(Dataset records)

────────────────

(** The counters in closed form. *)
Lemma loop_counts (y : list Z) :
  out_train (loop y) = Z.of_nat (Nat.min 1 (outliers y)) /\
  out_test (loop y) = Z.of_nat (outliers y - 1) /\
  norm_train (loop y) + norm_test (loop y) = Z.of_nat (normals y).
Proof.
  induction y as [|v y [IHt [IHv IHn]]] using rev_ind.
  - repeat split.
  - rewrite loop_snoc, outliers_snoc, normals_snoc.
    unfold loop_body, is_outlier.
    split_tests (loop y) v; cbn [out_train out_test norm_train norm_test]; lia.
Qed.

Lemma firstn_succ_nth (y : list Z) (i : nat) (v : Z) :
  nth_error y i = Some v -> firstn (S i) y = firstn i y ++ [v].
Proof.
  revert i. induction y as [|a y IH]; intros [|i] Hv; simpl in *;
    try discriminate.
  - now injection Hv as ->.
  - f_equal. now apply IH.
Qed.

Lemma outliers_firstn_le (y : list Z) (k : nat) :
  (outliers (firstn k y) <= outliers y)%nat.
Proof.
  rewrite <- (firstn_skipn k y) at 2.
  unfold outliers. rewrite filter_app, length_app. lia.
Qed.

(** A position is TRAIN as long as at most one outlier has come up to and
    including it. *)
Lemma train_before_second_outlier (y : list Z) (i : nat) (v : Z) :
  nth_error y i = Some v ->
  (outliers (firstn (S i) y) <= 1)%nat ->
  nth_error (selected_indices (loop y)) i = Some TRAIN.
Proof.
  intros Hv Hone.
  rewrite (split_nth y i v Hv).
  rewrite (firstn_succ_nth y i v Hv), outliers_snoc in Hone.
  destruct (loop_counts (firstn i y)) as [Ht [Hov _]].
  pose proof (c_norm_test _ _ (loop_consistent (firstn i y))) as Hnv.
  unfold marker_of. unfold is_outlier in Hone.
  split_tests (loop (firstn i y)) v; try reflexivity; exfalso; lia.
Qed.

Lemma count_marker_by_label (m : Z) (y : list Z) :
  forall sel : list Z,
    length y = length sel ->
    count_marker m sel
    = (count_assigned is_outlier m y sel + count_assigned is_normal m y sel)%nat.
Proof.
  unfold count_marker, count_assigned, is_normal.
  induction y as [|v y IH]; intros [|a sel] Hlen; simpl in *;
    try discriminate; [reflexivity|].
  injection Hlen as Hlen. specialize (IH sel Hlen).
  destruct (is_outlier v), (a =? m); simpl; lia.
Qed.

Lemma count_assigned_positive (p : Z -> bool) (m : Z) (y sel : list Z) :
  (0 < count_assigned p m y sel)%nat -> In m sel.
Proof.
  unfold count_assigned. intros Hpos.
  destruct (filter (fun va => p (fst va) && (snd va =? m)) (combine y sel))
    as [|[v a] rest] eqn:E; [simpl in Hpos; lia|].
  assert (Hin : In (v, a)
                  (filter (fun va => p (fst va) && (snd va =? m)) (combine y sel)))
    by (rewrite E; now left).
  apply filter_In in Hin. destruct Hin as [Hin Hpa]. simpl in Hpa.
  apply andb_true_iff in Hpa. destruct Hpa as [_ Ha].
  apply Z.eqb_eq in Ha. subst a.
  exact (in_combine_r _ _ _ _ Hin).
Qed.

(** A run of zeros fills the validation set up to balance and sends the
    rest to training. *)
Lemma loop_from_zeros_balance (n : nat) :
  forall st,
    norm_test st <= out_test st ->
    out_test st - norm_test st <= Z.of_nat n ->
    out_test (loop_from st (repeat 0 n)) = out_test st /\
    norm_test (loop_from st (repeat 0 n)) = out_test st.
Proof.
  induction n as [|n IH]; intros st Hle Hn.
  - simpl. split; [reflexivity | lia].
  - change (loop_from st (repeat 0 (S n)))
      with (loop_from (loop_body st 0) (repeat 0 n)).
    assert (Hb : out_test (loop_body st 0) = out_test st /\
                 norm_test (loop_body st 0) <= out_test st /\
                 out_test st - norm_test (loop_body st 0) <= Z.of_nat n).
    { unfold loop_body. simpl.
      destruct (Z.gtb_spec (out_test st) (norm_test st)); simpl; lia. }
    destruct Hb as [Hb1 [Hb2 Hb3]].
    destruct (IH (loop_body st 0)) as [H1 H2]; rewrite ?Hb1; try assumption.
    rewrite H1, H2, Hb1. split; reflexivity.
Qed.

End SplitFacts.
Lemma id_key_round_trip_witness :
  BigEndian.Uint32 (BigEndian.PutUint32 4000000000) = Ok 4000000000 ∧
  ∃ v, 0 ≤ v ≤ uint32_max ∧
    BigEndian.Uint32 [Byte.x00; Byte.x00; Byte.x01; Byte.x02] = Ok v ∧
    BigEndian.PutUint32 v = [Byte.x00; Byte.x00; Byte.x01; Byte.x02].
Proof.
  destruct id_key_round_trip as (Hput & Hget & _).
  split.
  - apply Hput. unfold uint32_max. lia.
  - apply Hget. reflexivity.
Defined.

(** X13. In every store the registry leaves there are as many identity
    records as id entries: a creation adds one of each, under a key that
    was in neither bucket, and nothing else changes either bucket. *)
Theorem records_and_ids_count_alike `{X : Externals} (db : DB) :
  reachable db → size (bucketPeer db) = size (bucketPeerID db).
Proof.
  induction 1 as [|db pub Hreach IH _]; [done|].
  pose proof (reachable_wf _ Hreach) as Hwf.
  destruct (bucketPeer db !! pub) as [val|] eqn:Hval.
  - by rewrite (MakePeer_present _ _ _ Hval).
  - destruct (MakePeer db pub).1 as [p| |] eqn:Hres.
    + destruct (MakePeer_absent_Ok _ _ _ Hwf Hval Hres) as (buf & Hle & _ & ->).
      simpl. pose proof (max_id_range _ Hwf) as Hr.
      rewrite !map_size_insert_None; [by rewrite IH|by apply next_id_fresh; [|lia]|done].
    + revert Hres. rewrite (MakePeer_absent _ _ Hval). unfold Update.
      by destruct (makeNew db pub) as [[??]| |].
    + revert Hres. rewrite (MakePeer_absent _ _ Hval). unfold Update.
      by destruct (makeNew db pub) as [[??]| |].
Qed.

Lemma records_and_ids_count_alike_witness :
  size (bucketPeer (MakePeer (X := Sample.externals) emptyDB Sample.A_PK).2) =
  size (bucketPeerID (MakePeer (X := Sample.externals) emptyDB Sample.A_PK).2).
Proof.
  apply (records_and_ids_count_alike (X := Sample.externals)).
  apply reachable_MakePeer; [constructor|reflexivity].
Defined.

────────────────

From the first line to the last, reproduce the data above exactly.

## ANSWER BOX
(** The counters in closed form. *)
Lemma loop_counts (y : list Z) :
  out_train (loop y) = Z.of_nat (Nat.min 1 (outliers y)) /\
  out_test (loop y) = Z.of_nat (outliers y - 1) /\
  norm_train (loop y) + norm_test (loop y) = Z.of_nat (normals y).
Proof.
  induction y as [|v y [IHt [IHv IHn]]] using rev_ind.
  - repeat split.
  - rewrite loop_snoc, outliers_snoc, normals_snoc.
    unfold loop_body, is_outlier.
    split_tests (loop y) v; cbn [out_train out_test norm_train norm_test]; lia.
Qed.

Lemma firstn_succ_nth (y : list Z) (i : nat) (v : Z) :
  nth_error y i = Some v -> firstn (S i) y = firstn i y ++ [v].
Proof.
  revert i. induction y as [|a y IH]; intros [|i] Hv; simpl in *;
    try discriminate.
  - now injection Hv as ->.
  - f_equal. now apply IH.
Qed.

Lemma outliers_firstn_le (y : list Z) (k : nat) :
  (outliers (firstn k y) <= outliers y)%nat.
Proof.
  rewrite <- (firstn_skipn k y) at 2.
  unfold outliers. rewrite filter_app, length_app. lia.
Qed.

(** A position is TRAIN as long as at most one outlier has come up to and
    including it. *)
Lemma train_before_second_outlier (y : list Z) (i : nat) (v : Z) :
  nth_error y i = Some v ->
  (outliers (firstn (S i) y) <= 1)%nat ->
  nth_error (selected_indices (loop y)) i = Some TRAIN.
Proof.
  intros Hv Hone.
  rewrite (split_nth y i v Hv).
  rewrite (firstn_succ_nth y i v Hv), outliers_snoc in Hone.
  destruct (loop_counts (firstn i y)) as [Ht [Hov _]].
  pose proof (c_norm_test _ _ (loop_consistent (firstn i y))) as Hnv.
  unfold marker_of. unfold is_outlier in Hone.
  split_tests (loop (firstn i y)) v; try reflexivity; exfalso; lia.
Qed.

Lemma count_marker_by_label (m : Z) (y : list Z) :
  forall sel : list Z,
    length y = length sel ->
    count_marker m sel
    = (count_assigned is_outlier m y sel + count_assigned is_normal m y sel)%nat.
Proof.
  unfold count_marker, count_assigned, is_normal.
  induction y as [|v y IH]; intros [|a sel] Hlen; simpl in *;
    try discriminate; [reflexivity|].
  injection Hlen as Hlen. specialize (IH sel Hlen).
  destruct (is_outlier v), (a =? m); simpl; lia.
Qed.

Lemma count_assigned_positive (p : Z -> bool) (m : Z) (y sel : list Z) :
  (0 < count_assigned p m y sel)%nat -> In m sel.
Proof.
  unfold count_assigned. intros Hpos.
  destruct (filter (fun va => p (fst va) && (snd va =? m)) (combine y sel))
    as [|[v a] rest] eqn:E; [simpl in Hpos; lia|].
  assert (Hin : In (v, a)
                  (filter (fun va => p (fst va) && (snd va =? m)) (combine y sel)))
    by (rewrite E; now left).
  apply filter_In in Hin. destruct Hin as [Hin Hpa]. simpl in Hpa.
  apply andb_true_iff in Hpa. destruct Hpa as [_ Ha].
  apply Z.eqb_eq in Ha. subst a.
  exact (in_combine_r _ _ _ _ Hin).
Qed.

(** A run of zeros fills the validation set up to balance and sends the
    rest to training. *)
Lemma loop_from_zeros_balance (n : nat) :
  forall st,
    norm_test st <= out_test st ->
    out_test st - norm_test st <= Z.of_nat n ->
    out_test (loop_from st (repeat 0 n)) = out_test st /\
    norm_test (loop_from st (repeat 0 n)) = out_test st.
Proof.
  induction n as [|n IH]; intros st Hle Hn.
  - simpl. split; [reflexivity | lia].
  - change (loop_from st (repeat 0 (S n)))
      with (loop_from (loop_body st 0) (repeat 0 n)).
    assert (Hb : out_test (loop_body st 0) = out_test st /\
                 norm_test (loop_body st 0) <= out_test st /\
                 out_test st - norm_test (loop_body st 0) <= Z.of_nat n).
    { unfold loop_body. simpl.
      destruct (Z.gtb_spec (out_test st) (norm_test st)); simpl; lia. }
    destruct Hb as [Hb1 [Hb2 Hb3]].
    destruct (IH (loop_body st 0)) as [H1 H2]; rewrite ?Hb1; try assumption.
    rewrite H1, H2, Hb1. split; reflexivity.
Qed.

End SplitFacts.
Lemma id_key_round_trip_witness :
  BigEndian.Uint32 (BigEndian.PutUint32 4000000000) = Ok 4000000000 ∧
  ∃ v, 0 ≤ v ≤ uint32_max ∧
    BigEndian.Uint32 [Byte.x00; Byte.x00; Byte.x01; Byte.x02] = Ok v ∧
    BigEndian.PutUint32 v = [Byte.x00; Byte.x00; Byte.x01; Byte.x02].
Proof.
  destruct id_key_round_trip as (Hput & Hget & _).
  split.
  - apply Hput. unfold uint32_max. lia.
  - apply Hget. reflexivity.
Defined.

(** X13. In every store the registry leaves there are as many identity
    records as id entries: a creation adds one of each, under a key that
    was in neither bucket, and nothing else changes either bucket. *)
Theorem records_and_ids_count_alike `{X : Externals} (db : DB) :
  reachable db → size (bucketPeer db) = size (bucketPeerID db).
Proof.
  induction 1 as [|db pub Hreach IH _]; [done|].
  pose proof (reachable_wf _ Hreach) as Hwf.
  destruct (bucketPeer db !! pub) as [val|] eqn:Hval.
  - by rewrite (MakePeer_present _ _ _ Hval).
  - destruct (MakePeer db pub).1 as [p| |] eqn:Hres.
    + destruct (MakePeer_absent_Ok _ _ _ Hwf Hval Hres) as (buf & Hle & _ & ->).
      simpl. pose proof (max_id_range _ Hwf) as Hr.
      rewrite !map_size_insert_None; [by rewrite IH|by apply next_id_fresh; [|lia]|done].
    + revert Hres. rewrite (MakePeer_absent _ _ Hval). unfold Update.
      by destruct (makeNew db pub) as [[??]| |].
    + revert Hres. rewrite (MakePeer_absent _ _ Hval). unfold Update.
      by destruct (makeNew db pub) as [[??]| |].
Qed.

Lemma records_and_ids_count_alike_witness :
  size (bucketPeer (MakePeer (X := Sample.externals) emptyDB Sample.A_PK).2) =
  size (bucketPeerID (MakePeer (X := Sample.externals) emptyDB Sample.A_PK).2).
Proof.
  apply (records_and_ids_count_alike (X := Sample.externals)).
  apply reachable_MakePeer; [constructor|reflexivity].
Defined.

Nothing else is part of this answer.